#### [EXERCISE]
In how many lines of the listing does the string "left" appear? Give only the number.
-*-
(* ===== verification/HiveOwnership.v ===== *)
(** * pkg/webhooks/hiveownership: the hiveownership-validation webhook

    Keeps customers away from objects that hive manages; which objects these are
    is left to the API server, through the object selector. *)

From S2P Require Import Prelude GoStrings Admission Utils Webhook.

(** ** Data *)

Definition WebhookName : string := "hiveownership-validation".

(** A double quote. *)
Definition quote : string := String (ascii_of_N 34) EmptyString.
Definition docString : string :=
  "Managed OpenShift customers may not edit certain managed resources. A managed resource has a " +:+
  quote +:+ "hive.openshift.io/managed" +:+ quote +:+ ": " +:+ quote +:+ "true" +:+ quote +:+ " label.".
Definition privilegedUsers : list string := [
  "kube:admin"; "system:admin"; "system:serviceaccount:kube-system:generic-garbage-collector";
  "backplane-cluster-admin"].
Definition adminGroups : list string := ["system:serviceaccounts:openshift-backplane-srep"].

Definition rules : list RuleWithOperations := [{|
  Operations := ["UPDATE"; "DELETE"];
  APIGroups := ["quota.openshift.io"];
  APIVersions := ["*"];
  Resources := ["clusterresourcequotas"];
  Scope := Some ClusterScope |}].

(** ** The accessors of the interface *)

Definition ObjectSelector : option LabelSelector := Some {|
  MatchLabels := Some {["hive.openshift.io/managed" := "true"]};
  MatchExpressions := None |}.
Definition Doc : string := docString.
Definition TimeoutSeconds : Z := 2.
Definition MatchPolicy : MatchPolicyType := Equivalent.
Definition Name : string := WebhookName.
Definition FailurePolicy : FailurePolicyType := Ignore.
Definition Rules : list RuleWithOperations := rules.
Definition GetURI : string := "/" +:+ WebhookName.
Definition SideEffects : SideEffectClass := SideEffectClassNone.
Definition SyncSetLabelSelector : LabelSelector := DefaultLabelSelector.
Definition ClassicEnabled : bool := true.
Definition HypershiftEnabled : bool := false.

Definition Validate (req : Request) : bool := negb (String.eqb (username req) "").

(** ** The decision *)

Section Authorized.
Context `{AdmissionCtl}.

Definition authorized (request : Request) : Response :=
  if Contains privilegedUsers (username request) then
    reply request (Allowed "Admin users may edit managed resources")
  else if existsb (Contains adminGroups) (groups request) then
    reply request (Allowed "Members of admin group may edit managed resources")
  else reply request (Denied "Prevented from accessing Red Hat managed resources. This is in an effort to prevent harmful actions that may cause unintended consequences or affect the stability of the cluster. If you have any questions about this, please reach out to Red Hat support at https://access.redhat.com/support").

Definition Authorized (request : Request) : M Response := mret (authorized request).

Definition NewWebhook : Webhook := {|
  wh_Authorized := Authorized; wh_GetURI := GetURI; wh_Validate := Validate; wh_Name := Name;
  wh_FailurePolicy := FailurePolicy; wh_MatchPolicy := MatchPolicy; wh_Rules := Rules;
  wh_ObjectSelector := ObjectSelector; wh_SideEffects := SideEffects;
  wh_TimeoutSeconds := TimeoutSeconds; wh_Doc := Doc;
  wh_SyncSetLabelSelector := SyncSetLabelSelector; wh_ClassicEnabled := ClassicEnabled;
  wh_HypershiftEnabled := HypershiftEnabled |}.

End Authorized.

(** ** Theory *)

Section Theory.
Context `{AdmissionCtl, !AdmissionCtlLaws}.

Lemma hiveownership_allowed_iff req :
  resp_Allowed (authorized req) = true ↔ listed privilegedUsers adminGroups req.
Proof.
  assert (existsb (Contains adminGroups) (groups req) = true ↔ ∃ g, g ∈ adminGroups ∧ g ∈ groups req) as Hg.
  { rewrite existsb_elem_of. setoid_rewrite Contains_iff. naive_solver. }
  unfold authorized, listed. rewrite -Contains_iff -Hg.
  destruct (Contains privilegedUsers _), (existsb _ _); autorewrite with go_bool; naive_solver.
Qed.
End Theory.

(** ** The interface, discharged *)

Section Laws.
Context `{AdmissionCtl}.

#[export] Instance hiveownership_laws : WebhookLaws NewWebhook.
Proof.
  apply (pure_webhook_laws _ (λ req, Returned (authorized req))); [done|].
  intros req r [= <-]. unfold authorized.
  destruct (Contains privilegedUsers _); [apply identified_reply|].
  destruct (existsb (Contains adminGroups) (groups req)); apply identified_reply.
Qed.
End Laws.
-*-
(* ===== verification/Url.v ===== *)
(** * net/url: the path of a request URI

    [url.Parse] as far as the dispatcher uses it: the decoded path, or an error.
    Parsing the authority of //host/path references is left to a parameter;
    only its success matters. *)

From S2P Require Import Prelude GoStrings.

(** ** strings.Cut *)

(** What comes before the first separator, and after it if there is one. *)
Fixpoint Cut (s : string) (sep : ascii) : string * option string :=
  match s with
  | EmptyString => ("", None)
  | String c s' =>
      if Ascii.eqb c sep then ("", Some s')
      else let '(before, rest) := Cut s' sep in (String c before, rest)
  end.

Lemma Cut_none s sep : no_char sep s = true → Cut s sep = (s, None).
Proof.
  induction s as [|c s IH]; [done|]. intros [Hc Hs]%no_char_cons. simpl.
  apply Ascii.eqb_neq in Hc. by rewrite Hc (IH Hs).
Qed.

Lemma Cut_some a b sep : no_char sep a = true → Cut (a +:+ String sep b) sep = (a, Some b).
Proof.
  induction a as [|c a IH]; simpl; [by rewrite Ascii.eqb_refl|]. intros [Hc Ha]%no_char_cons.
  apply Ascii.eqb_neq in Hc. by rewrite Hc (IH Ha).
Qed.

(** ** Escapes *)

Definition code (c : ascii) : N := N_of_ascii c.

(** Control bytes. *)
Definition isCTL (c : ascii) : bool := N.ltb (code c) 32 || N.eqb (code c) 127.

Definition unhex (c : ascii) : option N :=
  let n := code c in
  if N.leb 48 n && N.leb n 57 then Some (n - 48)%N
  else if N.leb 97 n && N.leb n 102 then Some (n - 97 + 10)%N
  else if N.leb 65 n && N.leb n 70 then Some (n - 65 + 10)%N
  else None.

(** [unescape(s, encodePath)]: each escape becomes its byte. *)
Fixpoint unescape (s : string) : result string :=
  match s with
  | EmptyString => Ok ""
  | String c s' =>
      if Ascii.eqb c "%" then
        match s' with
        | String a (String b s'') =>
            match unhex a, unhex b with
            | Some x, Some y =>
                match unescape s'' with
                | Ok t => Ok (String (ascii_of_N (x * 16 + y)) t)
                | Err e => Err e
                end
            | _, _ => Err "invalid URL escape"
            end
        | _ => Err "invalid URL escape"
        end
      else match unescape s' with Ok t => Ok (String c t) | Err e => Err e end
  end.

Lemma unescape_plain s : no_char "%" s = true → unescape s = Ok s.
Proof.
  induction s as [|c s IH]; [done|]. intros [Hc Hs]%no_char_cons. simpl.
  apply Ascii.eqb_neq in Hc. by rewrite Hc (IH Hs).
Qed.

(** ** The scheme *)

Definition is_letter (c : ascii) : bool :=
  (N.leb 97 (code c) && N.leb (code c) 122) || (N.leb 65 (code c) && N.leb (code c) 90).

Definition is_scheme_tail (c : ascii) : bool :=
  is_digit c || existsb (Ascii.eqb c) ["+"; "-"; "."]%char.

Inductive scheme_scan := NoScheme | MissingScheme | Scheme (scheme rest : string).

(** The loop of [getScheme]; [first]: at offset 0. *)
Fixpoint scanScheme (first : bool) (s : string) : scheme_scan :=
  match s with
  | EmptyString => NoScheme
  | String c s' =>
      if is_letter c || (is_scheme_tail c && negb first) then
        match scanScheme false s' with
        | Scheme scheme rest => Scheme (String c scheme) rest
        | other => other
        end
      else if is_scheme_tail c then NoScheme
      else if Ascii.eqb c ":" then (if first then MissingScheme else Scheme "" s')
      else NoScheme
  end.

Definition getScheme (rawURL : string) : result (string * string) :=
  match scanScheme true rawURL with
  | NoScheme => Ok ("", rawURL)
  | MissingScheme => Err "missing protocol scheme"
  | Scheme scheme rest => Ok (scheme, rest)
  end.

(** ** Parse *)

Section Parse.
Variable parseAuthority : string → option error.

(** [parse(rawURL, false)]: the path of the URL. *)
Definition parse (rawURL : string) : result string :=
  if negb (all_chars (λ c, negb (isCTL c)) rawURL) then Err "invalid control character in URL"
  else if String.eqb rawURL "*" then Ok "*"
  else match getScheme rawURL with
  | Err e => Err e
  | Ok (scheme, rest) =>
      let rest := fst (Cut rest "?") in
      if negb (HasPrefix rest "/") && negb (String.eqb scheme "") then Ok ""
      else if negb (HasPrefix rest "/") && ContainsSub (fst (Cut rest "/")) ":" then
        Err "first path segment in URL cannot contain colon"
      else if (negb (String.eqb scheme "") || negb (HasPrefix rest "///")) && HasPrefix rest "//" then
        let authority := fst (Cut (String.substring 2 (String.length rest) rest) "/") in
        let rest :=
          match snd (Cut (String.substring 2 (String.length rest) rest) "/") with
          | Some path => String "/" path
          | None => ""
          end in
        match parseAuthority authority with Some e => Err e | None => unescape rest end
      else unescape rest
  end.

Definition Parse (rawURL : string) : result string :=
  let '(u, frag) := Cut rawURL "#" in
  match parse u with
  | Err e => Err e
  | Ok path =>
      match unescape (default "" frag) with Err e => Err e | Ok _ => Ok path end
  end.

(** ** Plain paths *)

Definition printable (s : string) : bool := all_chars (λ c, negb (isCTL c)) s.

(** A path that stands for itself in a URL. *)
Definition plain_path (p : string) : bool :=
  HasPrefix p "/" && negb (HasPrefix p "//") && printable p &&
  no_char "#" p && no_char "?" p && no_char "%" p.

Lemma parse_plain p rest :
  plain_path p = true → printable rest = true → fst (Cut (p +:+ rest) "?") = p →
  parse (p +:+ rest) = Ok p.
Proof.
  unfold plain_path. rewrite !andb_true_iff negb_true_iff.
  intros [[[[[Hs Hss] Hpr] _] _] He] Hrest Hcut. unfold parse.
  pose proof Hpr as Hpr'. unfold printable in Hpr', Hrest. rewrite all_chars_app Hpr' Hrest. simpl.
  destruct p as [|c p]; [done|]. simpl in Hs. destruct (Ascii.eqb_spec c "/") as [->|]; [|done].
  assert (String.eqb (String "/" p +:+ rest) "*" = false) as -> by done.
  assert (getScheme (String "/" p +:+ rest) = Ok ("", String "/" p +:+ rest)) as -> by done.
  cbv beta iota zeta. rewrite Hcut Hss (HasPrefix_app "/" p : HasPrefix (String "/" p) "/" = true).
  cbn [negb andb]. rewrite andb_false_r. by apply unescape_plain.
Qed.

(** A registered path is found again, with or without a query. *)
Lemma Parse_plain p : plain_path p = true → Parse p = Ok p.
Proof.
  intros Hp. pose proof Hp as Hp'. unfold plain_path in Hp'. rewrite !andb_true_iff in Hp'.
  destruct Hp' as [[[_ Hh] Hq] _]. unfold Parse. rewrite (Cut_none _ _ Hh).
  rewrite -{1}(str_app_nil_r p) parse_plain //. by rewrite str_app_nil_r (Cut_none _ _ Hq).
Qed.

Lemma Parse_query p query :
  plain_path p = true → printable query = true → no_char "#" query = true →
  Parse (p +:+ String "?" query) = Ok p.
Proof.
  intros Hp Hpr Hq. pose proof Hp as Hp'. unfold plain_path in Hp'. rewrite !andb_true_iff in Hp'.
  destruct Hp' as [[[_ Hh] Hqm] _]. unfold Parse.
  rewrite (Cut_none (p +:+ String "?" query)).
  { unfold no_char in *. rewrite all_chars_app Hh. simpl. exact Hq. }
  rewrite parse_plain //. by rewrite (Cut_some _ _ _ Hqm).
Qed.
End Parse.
-*-
#### [YOUR SOLUTION]
2